Second year Fellows serve as seminar leaders for the SAMS Advanced
Military Studies Program (AMSP) seminars, coordinate operational level
Exercise Prairie Warrior planning, and perform other duties such as
the revision of FM 100-5. Upon completion of the fellowship, Fellows
are normally assigned to multinational, joint and component staff
positions associated with operational level planning.
Officers who have completed 16 years AFCS, have credit for MEL 4 schooling,
do not have more than 23 years AFCS as of 1 October of the year of entry
into the college, and are serving as lieutenant colonels or colonels
as of the board’s convening date are eligible to attend an SSC.
Officers are selected by the annual Army SSC Selection Board on the
basis of who is best qualified. Branch and functional area floors, based
on Army requirements, are considered during the SSC selection
process. There is a 2-year active duty service obligation for attendance
at resident MEL 1 schooling.
The U.S. Army War College Distance Education Course provides an alternate
means of attaining MEL 1 schooling. Eligible officers who apply are
compared against the most current promotion list to colonel and most
current SSC Selection Board Order of Merit List (approximately 1,300
names) to determine the final slate. AR 351-1 describes the details
of the selection and application processes. The course is the only nonresident
program that results in the awarding of MEL 1 upon completion. Once
officers have en-rolled in the correspondence course, they are no longer
eligible for resident SSC attendance.
Only resident attendance at SSCs or completion of the US. Army War College
Distance Education Course awards MEL 1 credit.

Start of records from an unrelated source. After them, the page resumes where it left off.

Definition creation : Type := SigilClientConfig C Tx * (nat -> res SigilError genesis_value).
Definition create_one km (c : creation) := createSigilClientAsync km c.1 c.2.

(** The clients created, with the configuration each was created from. *)
Fixpoint create_all km (l : list creation) : KitModule * list (SigilClientConfig C Tx * SigilClientApi C Tx) :=
  match l with
  | [] => (km, [])
  | c :: l' =>
      let r := create_one km c in
      let rest := create_all r.1.1 l' in
      (rest.1, match r.2 with Ok (cl, _) => [(c.1, cl)] | Throw _ => [] end ++ rest.2)
  end.

Lemma createSigilClient_genesis km config :
  km_genesis (createSigilClient km config).1 = km_genesis km.
Proof.
  unfold createSigilClient. cbv zeta.
  destruct (mbind _ _) as [[rpc [agent signer]]|e]; [|done]. cbn.
  by destruct (cc_logger config).
Qed.

Lemma set_logger_genesis l km : km_genesis (setSigilModuleLogger l km) = km_genesis km.
Proof. by destruct l. Qed.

Joint Professional Military Education (JPME).
The JPME program is a Joint Chiefs of Staff (JCS) approved body of principles
and conditions that prescribe, at both the CSC and SSC levels, the educational
requirements for Joint Specialty officer nomination. The Command and
Staff Colleges and Senior Service Colleges encompass only one phase
(Phase I) of JPME. The Armed Forces Staff College (AFSC) conducts the
final phase (Phase II) of the JPME program for those officers who have
attended resident CSC or SSC schooling. The NWC and the ICAF curriculums
encompass the entire JPME program.
The JPME program prepares field grade officers to work effectively with
other members of the Armed Forces and other Federal agencies and s designed
to accomplish the following objectives:
Provide officers a broad base of joint professional knowledge.
Develop officers whose professional backgrounds and military
education improve the operational excellence of joint military forces
throughout the spectrum of war.
Improve the quality of military strategic thought.
Develop officers skilled in attaining unity of effort across Service,
agency and national lines.
Eligibility requirements for attendance at NWC and ICAF are outlined
in paragraph 4-6e.
The majority of officers attending NWC and ICAF can expect to have follow-on
joint assignments. (By law, at least 50 percent of officers graduating
from these schools must receive a joint assignment as either their first
or second assignment after graduation.)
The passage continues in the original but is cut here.